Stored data
· · · · ·
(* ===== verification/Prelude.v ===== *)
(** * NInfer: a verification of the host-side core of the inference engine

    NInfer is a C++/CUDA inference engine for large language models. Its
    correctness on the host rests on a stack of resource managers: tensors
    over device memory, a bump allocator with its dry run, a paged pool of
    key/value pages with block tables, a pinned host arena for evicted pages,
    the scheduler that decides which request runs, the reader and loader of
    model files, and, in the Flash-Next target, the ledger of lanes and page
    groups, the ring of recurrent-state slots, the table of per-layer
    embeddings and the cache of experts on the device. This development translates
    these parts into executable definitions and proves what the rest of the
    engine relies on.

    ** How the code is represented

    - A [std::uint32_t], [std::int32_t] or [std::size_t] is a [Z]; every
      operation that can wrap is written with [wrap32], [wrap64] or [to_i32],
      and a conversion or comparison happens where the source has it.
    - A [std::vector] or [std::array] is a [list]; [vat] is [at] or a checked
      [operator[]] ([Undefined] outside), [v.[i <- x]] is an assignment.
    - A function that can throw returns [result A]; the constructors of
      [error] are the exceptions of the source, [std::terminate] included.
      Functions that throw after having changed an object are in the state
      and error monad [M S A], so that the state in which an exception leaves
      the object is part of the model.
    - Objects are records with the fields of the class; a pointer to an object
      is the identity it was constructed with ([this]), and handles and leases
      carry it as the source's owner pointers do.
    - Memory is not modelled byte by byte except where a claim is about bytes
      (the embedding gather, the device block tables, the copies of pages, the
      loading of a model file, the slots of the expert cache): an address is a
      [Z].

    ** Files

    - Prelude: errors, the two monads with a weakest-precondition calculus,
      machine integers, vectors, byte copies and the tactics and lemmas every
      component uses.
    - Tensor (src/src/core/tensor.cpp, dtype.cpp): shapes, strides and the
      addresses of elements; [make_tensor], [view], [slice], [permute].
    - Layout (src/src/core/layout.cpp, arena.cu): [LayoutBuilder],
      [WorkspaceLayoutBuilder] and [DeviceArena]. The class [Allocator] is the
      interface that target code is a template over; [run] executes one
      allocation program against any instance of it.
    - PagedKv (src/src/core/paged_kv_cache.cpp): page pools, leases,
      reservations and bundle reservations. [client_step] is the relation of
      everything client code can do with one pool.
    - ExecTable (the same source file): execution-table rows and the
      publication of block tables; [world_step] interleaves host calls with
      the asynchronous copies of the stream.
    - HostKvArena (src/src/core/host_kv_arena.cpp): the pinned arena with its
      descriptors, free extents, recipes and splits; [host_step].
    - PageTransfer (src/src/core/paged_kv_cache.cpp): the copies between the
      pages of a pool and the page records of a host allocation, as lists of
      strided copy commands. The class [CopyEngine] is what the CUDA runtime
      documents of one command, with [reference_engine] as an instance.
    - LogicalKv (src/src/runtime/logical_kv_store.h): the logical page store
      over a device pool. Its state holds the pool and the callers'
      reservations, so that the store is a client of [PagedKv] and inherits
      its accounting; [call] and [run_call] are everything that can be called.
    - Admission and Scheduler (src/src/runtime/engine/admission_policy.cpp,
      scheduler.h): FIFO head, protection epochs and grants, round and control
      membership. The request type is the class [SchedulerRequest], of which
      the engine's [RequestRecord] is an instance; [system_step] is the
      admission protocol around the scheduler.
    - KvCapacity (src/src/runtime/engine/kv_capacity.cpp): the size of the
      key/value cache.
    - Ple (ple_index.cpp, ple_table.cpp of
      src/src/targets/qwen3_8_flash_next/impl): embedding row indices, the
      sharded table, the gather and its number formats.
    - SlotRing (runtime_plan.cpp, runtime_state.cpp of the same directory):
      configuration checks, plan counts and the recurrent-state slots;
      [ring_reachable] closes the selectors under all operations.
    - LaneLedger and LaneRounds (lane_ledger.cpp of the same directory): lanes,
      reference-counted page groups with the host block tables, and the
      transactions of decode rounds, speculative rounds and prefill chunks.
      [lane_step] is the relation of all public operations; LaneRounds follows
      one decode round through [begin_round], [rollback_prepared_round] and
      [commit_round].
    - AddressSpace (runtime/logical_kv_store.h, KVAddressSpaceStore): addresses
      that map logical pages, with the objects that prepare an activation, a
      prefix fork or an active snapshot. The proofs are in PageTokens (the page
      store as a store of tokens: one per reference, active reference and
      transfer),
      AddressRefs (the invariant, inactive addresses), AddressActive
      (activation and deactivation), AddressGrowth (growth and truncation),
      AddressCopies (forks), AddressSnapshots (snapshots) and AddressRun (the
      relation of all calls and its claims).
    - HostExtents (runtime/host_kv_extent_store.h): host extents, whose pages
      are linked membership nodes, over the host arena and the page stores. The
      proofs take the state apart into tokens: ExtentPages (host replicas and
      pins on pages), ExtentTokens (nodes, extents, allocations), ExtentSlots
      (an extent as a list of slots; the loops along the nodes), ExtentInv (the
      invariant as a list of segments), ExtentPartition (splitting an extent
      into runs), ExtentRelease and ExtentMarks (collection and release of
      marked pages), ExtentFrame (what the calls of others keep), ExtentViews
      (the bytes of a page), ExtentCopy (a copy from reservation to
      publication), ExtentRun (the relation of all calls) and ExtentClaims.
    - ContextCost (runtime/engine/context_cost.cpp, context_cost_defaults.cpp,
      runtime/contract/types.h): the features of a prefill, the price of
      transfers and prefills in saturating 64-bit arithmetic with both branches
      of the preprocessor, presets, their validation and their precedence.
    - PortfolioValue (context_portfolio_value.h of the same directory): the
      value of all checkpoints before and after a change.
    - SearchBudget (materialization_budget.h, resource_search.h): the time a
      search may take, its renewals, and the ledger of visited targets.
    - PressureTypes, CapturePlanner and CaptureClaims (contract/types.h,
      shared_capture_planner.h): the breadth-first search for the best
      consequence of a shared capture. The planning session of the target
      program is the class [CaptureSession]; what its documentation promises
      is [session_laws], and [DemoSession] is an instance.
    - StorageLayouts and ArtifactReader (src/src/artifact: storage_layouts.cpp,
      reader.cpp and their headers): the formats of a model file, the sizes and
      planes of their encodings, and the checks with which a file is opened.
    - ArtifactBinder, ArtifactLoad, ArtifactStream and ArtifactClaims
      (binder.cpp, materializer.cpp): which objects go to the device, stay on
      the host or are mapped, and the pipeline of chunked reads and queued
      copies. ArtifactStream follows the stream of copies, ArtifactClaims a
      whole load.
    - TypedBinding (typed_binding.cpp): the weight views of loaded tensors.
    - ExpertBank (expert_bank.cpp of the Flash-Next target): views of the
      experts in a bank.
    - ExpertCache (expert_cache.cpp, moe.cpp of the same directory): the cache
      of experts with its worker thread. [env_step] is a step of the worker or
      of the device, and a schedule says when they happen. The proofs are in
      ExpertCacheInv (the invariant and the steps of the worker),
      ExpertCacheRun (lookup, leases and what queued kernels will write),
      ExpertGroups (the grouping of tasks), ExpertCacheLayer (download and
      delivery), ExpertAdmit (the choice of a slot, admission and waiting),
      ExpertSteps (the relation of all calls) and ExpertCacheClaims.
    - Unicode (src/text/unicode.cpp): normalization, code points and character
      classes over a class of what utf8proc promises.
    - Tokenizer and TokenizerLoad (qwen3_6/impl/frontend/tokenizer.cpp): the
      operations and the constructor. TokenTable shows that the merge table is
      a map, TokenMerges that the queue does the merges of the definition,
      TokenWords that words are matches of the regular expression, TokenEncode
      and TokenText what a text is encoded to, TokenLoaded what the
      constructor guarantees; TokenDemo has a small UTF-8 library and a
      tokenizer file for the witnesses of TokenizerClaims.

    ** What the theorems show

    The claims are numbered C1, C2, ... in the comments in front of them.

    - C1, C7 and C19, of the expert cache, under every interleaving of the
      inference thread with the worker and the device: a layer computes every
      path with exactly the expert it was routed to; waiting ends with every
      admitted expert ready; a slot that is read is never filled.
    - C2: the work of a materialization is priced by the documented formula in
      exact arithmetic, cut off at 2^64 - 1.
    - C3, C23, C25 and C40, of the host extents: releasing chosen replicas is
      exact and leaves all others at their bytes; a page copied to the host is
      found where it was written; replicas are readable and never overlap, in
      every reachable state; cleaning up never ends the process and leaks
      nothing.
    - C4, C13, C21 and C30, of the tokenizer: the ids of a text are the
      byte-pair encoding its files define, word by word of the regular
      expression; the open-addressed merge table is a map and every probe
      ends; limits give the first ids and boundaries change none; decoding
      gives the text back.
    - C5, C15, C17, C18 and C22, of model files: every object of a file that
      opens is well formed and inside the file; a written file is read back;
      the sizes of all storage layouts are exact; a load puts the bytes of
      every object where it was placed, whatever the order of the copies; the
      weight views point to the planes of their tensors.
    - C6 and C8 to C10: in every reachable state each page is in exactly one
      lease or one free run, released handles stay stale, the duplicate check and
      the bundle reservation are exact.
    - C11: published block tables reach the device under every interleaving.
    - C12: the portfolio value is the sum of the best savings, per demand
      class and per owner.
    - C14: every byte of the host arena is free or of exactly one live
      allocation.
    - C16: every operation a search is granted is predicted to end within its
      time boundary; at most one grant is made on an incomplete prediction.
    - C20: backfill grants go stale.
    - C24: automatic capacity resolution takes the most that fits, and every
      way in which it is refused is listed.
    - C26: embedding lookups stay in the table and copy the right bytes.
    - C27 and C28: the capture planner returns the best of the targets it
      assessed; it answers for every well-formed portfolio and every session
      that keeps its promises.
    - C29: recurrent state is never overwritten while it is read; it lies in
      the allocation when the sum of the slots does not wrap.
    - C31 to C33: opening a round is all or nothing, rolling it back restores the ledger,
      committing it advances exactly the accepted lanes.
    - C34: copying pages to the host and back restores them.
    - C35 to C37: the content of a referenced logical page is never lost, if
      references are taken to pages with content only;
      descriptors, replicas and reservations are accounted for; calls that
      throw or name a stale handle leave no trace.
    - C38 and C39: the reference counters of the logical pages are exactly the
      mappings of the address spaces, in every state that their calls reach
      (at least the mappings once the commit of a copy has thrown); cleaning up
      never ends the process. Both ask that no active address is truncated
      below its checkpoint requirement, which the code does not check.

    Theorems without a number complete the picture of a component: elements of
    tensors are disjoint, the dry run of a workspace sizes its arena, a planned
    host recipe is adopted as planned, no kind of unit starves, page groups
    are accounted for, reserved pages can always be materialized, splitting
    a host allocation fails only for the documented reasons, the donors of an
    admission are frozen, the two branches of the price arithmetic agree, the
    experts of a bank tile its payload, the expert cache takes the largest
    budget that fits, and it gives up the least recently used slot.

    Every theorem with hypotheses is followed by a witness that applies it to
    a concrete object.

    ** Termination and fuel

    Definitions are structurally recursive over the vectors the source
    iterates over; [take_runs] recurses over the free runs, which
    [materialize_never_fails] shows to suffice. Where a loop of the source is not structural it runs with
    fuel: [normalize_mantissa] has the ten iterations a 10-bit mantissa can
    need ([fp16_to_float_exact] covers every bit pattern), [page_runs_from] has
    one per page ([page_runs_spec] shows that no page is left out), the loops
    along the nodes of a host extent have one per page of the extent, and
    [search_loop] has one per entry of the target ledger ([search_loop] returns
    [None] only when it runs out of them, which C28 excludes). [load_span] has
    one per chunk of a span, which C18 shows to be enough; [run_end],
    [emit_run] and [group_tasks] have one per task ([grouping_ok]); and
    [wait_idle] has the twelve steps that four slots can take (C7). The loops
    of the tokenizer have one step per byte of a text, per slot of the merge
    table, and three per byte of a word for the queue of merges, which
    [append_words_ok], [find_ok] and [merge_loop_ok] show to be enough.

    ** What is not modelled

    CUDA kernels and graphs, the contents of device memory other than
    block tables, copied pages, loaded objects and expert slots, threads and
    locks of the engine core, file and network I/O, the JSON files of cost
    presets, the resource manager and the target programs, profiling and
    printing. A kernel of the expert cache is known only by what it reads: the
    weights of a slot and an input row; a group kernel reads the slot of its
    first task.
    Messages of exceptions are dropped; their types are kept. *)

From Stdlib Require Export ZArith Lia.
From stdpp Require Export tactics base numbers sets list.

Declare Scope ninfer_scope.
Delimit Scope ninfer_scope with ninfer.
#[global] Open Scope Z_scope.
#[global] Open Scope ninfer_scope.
· · · · ·
• **WHAT YOU WILL DO**
From the entries above, pull out each line that includes "nothing".

• **EXERCISE RESPONSE**
      nothing.
    - C31 to C33: opening a round is all or nothing, rolling it back restores the ledger,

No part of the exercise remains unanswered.